■ Europapolitik ist die Kunst des Unmöglichen. Wer sie sich effizienter wünscht, der legt einen autoritären Maßstab an
: Gipfelsturm und langer Marsch

In der Europapolitik sind keine Lorbeerkränze zu gewinnen. Den einen geht die Integration zu schnell, den anderen zu langsam. Da Vertreter beider Auffassungen an allen Entscheidungen beteiligt sind, bleibt jedes Verhandlungsergebnis unter beiden Gesichtspunkten kritikabel. Politik sei die Kunst des Möglichen, heißt es. Europapolitik ist die Kunst des Unmöglichen.

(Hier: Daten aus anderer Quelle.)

Lemma fork_never_clears_witness :
  exists w' st', run reorg_env (@fork_checks release json_text_inst 4 synced_client) empty_world
    = (w', Some (st', inr [true; true; true; true])).
Proof.
  apply (@fork_never_clears release json_text_inst reorg_env 4 synced_client empty_world
           (fun _ => chain_of 105 "b") (ch_hash (chain_of 105 "b") 100) release_pads).
  - vm_compute. split; discriminate.
  - vm_compute. reflexivity.
  - vm_compute. discriminate.
  - vm_compute. discriminate.
  - intros i _. split; [|vm_compute; repeat split; discriminate].
    intros j _. apply (node_env_serves (fun _ => chain_of 105 "b")).
Defined.

Definition paid_env : Env :=
  node_env (fun _ => chain_of 105 "a")
    (JObj [("type", JStr "in"); ("amount", JNum 2000000000000); ("txid", JStr "t1"); ("height", JNum 90)]).

Lemma payment_reported_witness :
  let r := run paid_env (@xmr_check_payment_with_confirmations release json_text_inst "addr"
                           1000000000000 10 synced_client) empty_world in
  exists s, option_map snd (snd r) = Some (inr s) /\ ps_address s = Some "addr" /\ ps_confirmations s = 15.
Proof.
  intros r. destruct r as [w' [[st' [e|s]]|]] eqn:E.
  - exfalso. apply (f_equal (fun p => option_map snd (snd p))) in E. vm_compute in E. discriminate.
  - exists s. split; [reflexivity|].
    assert (ps_received s = true /\ ps_confirmations s = 15) as [Hrec Hc].
    { apply (f_equal (fun p => option_map snd (snd p))) in E. vm_compute in E. injection E as <-. done. }
    split; [|exact Hc].
    apply (@payment_reported release json_text_inst paid_env "addr" 1000000000000 10 synced_client
             empty_world w' st' s E Hrec).
  - exfalso. apply (f_equal (fun p => option_map snd (snd p))) in E. vm_compute in E. discriminate.
Defined.

(** The first matching transfer decides: an unconfirmed one hides a confirmed
    one behind it. *)
Example unconfirmed_hides_confirmed :
  let old := mk_transfer "t1" "addr" 2000000000000 15 0 90 in
  let new := mk_transfer "t2" "addr" 2000000000000 0 0 105 in
  match_transfer "addr" 1000000000000 [new; old] = Some new.
Proof. reflexivity. Qed.
(* ===== verification/KeyStorage.v ===== *)
(** Keys at rest and wallet signatures: [KeyEncryptionKey] and [ContentKey] of
    src/crypto/zk.rs, the encrypted owner keys and master seed of
    src/crypto/escrow.rs, [WalletVerifier] of src/crypto/wallet.rs.

    Random keys and nonces are arguments; PBKDF2, the JSON text of an
    [EncryptedBlob] and the ECDSA of [k256] are parameters. *)
From S2P Require Import Prelude Interfaces Instances Models Effects Auth Blobs Rpc Escrow.

(** ** The crates *)

(** [serde_json::to_vec] and [from_slice] at [EncryptedBlob]. *)
Class BlobJson := {
  blob_to_vec : EncryptedBlob -> string + bytes;
  blob_from_slice : bytes -> string + EncryptedBlob
}.

Class BlobJsonLaws (J : BlobJson) := {
  blob_json_roundtrip : forall b, length (eb_nonce b) = 12%nat -> 0 <= eb_version b < 256 ->
    exists j, blob_to_vec b = inr j /\ blob_from_slice j = inr b
}.

(** [pbkdf2_hmac::<Sha256>(password, salt, rounds, &mut [u8; 32])] *)
Class Pbkdf2 := pbkdf2_sha256 : bytes -> bytes -> Z -> bytes.
Class Pbkdf2Laws (P : Pbkdf2) := pbkdf2_length : forall p s n, length (pbkdf2_sha256 p s n) = 32%nat.

(** [k256::ecdsa] *)
Class K256 := {
  k256_key : Type;
  from_sec1_bytes : bytes -> option k256_key;
  k256_sig_from_slice : bytes -> option bytes;
  k256_verify : k256_key -> bytes -> bytes -> bool
}.

(** ** Key encryption keys and content keys *)

Record KeyEncryptionKey := mk_kek { kek_key : bytes }.
Record ContentKey := mk_content_key { ck_key : bytes }.

Section keys.
Context `{Hashing} `{Hex} `{Aead} `{BlobJson} `{Pbkdf2} `{Secp256k1}.

Definition kek_new (random : bytes) : KeyEncryptionKey := mk_kek random.
Definition kek_from_bytes (b : bytes) : KeyEncryptionKey := mk_kek b.
Definition kek_from_password (password : string) (salt : bytes) : KeyEncryptionKey :=
  mk_kek (pbkdf2_sha256 (as_bytes password) salt 600000).

Definition content_key_new (random : bytes) : ContentKey := mk_content_key random.
Definition content_key_from_bytes (b : bytes) : ContentKey := mk_content_key b.

Definition hash_pubkey_for_id (pubkey : bytes) : bytes := blake3 pubkey.

(** The [Display] of a [CryptoError]. *)
Definition crypto_error (e : CryptoError) : string :=
  match e with
  | InvalidKeySize => "Invalid key size"
  | EncryptionFailed => "Encryption failed"
  | DecryptionFailed => "Decryption failed"
  end.

(** ** Keys under the key encryption key *)

Definition generate_master_seed (random : bytes) : bytes := random.

Definition encrypt_owner_key (nonce sk : bytes) (kek : KeyEncryptionKey) : string + bytes :=
  match eb_encrypt nonce sk (kek_key kek) with
  | inl e => inl (crypto_error e)
  | inr blob => map_err (fun e => "Serialize failed: " +:+ e) (blob_to_vec blob)
  end.

Definition decrypt_owner_key (encrypted : bytes) (kek : KeyEncryptionKey) : string + bytes :=
  match blob_from_slice encrypted with
  | inl e => inl ("Deserialize failed: " +:+ e)
  | inr blob =>
      match eb_decrypt blob (kek_key kek) with
      | inl e => inl (crypto_error e)
      | inr plaintext => ok_or (sk_from_slice plaintext) "Invalid key"
      end
  end.

Definition encrypt_master_seed (nonce seed : bytes) (kek : KeyEncryptionKey) : string + string :=
  match eb_encrypt nonce seed (kek_key kek) with
  | inl e => inl ("Master seed encrypt failed: " +:+ crypto_error e)
  | inr blob =>
      match blob_to_vec blob with
      | inl e => inl ("Serialize failed: " +:+ e)
      | inr json => inr (hex_encode json)
      end
  end.

Definition decrypt_master_seed (hex_str : string) (kek : KeyEncryptionKey) : string + bytes :=
  match hex_decode hex_str with
  | inl e => inl ("Master seed hex decode failed: " +:+ e)
  | inr data =>
      match blob_from_slice data with
      | inl e => inl ("Deserialize master seed failed: " +:+ e)
      | inr blob =>
          match eb_decrypt blob (kek_key kek) with
          | inl e => inl (crypto_error e)
          | inr plaintext =>
              if negb (Nat.eqb (length plaintext) 32) then inl "Master seed wrong length"
              else inr plaintext
          end
      end
  end.

(** ** What is stored is read back *)

Context `{!AeadLaws _} `{!BlobJsonLaws _}.

(** The JSON of a blob opens to the plaintext with the same key. *)
Lemma stored_blob_opens nonce p kek blob j :
  length nonce = 12%nat -> eb_encrypt nonce p kek = inr blob -> blob_to_vec blob = inr j ->
  blob_from_slice j = inr blob /\ eb_decrypt blob kek = inr p.
Proof.
  intros Hn E Ej. unfold eb_encrypt in E. destruct (aead_encrypt kek nonce p) as [c|] eqn:Ec; [|done].
  simplify_eq. destruct (blob_json_roundtrip (mk_encrypted_blob c nonce 2)) as (j' & Ej' & Hj); [done|cbn; lia|].
  rewrite Ej in Ej'. simplify_eq. split; [done|]. unfold eb_decrypt. cbn. by rewrite (aead_roundtrip _ _ _ _ Ec).
Qed.

Lemma owner_key_roundtrip nonce sk kek enc :
  length nonce = 12%nat -> sk_from_slice sk = Some sk ->
  encrypt_owner_key nonce sk kek = inr enc -> decrypt_owner_key enc kek = inr sk.
Proof.
  unfold encrypt_owner_key, decrypt_owner_key. intros Hn Hsk E.
  destruct (eb_encrypt nonce sk (kek_key kek)) as [|blob] eqn:Eb; [done|].
  destruct (blob_to_vec blob) as [|j] eqn:Ej; [done|]. simplify_eq/=.
  destruct (stored_blob_opens _ _ _ _ _ Hn Eb Ej) as [-> ->]. by rewrite Hsk.
Qed.

Lemma master_seed_reads_back `{!HexLaws _} nonce seed kek s :
  length nonce = 12%nat -> length seed = 32%nat ->
  encrypt_master_seed nonce seed kek = inr s -> decrypt_master_seed s kek = inr seed.
Proof.
  unfold encrypt_master_seed, decrypt_master_seed. intros Hn Hl E.
  destruct (eb_encrypt nonce seed (kek_key kek)) as [|blob] eqn:Eb; [done|].
  destruct (blob_to_vec blob) as [|j] eqn:Ej; [done|]. simplify_eq. rewrite hex_roundtrip.
  destruct (stored_blob_opens _ _ _ _ _ Hn Eb Ej) as [-> ->]. by rewrite Hl.
Qed.

(** Whatever the stored text, a seed that comes out has 32 bytes. *)
Lemma decrypt_master_seed_length s kek seed :
  decrypt_master_seed s kek = inr seed -> length seed = 32%nat.
Proof.
  unfold decrypt_master_seed. intros E. repeat case_match; simplify_eq.
  match goal with X : negb _ = false |- _ => apply negb_false_iff, Nat.eqb_eq in X end. done.
Qed.
End keys.

(** ** Wallet signatures *)

Inductive WalletAlgorithm := WalletEd25519 | WalletSecp256k1.

Section wallet.
Context `{Ed25519} `{K256}.

Definition generate_challenge (random : bytes) : bytes := random.

Definition verify_ed25519 (pubkey message signature : bytes) : string + unit :=
  if negb (Nat.eqb (length pubkey) 32) then inl "Invalid pubkey length"
  else match vk_from_bytes pubkey with
  | None => inl "Invalid public key"
  | Some verifying_key =>
  match sig_from_slice signature with
  | None => inl "Invalid signature"
  | Some sig => if ed_verify verifying_key message sig then inr tt else inl "Signature verification failed"
  end end.

Definition verify_secp256k1 (pubkey message signature : bytes) : string + unit :=
  match from_sec1_bytes pubkey with
  | None => inl "Invalid public key"
  | Some verifying_key =>
  match k256_sig_from_slice signature with
  | None => inl "Invalid signature"
  | Some sig => if k256_verify verifying_key message sig then inr tt else inl "Signature verification failed"
  end end.

Definition wallet_verify (algorithm : WalletAlgorithm) (pubkey message signature : bytes) : string + unit :=
  match algorithm with
  | WalletEd25519 => verify_ed25519 pubkey message signature
  | WalletSecp256k1 => verify_secp256k1 pubkey message signature
  end.

Definition wallet_constant_time_compare (a b : bytes) : bool :=
  if negb (Nat.eqb (length a) (length b)) then false else bool_decide (a = b).

(** A wallet's own signature is accepted. *)
Lemma wallet_own_signature `{!Ed25519Laws _} sk message :
  wallet_verify WalletEd25519 (ed_public sk) message (ed_sign sk message) = inr tt.
Proof.
  cbn [wallet_verify]. unfold verify_ed25519. rewrite ed_public_length. cbn [Nat.eqb negb].
  destruct (ed_sign_verify sk) as (k & -> & Hv).
  rewrite sig_from_slice_64 by apply ed_sign_length. by rewrite Hv.
Qed.

Lemma wallet_compare a b : wallet_constant_time_compare a b = constant_time_compare a b.
Proof.
  unfold wallet_constant_time_compare, constant_time_compare. done.
Qed.
End wallet.

(** ** Instances *)

#[export] Instance blob_json_inst : BlobJson := {|
  blob_to_vec b := inr (byte_of_Z (eb_version b) :: eb_nonce b ++ eb_ciphertext b);
  blob_from_slice j :=
    match j with
    | [] => inl "EOF"
    | v :: rest => inr (mk_encrypted_blob (drop 12 rest) (take 12 rest) (byte_val v))
    end |}.

#[export] Instance blob_json_inst_laws : BlobJsonLaws blob_json_inst.
Proof.
  split. intros [c n v] Hn Hv. cbn in *. eexists. split; [done|]. cbn.
  rewrite byte_val_of_Z, Z.mod_small by done. rewrite <-Hn, take_app_length, drop_app_length. done.
Qed.

#[export] Instance pbkdf2_inst : Pbkdf2 := fun p s n => sha256 (p ++ s).
#[export] Instance pbkdf2_inst_laws : Pbkdf2Laws pbkdf2_inst.
Proof. intros p s n. apply sha256_length. Qed.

„Der Gipfel der Reförmchen“ ist ein Kommentar von Andreas Oldag (Süddeutschen Zeitung vom 18. Juni) überschrieben. Der Titel gibt den Tenor der Berichterstattung im allgemeinen wieder. Daß der Gipfel von Amsterdam als Abschluß der Regierungskonferenz von 1996 eben dies und nicht mehr sein würde, wußte jeder, der die Arbeiten dieser Regierungskonferenz über die Monate ein bißchen verfolgt hatte. Aber Oldag hält sich an das Kohlsche Präludium, in dem dieser als Leitmotiv angeschlagen hatte, Amsterdam würde ein voller Erfolg werden. Dabei bleibt Kohl natürlich auch nach dem Gipfel. Denn anders als der Kommentator wußte er, „daß das zum Auftakt noch groß angekündigte Jahrhundertwerk“ zum „mühsam zusammengebastelten Kompromiß“ schrumpfen würde. Schließlich wußte er von vornherein nicht nur, was er nach Möglichkeit durchsetzen, sondern auch, was er zum Beispiel in der Beschäftigungs- oder Asylpolitik auf jeden Fall verhindern wollte.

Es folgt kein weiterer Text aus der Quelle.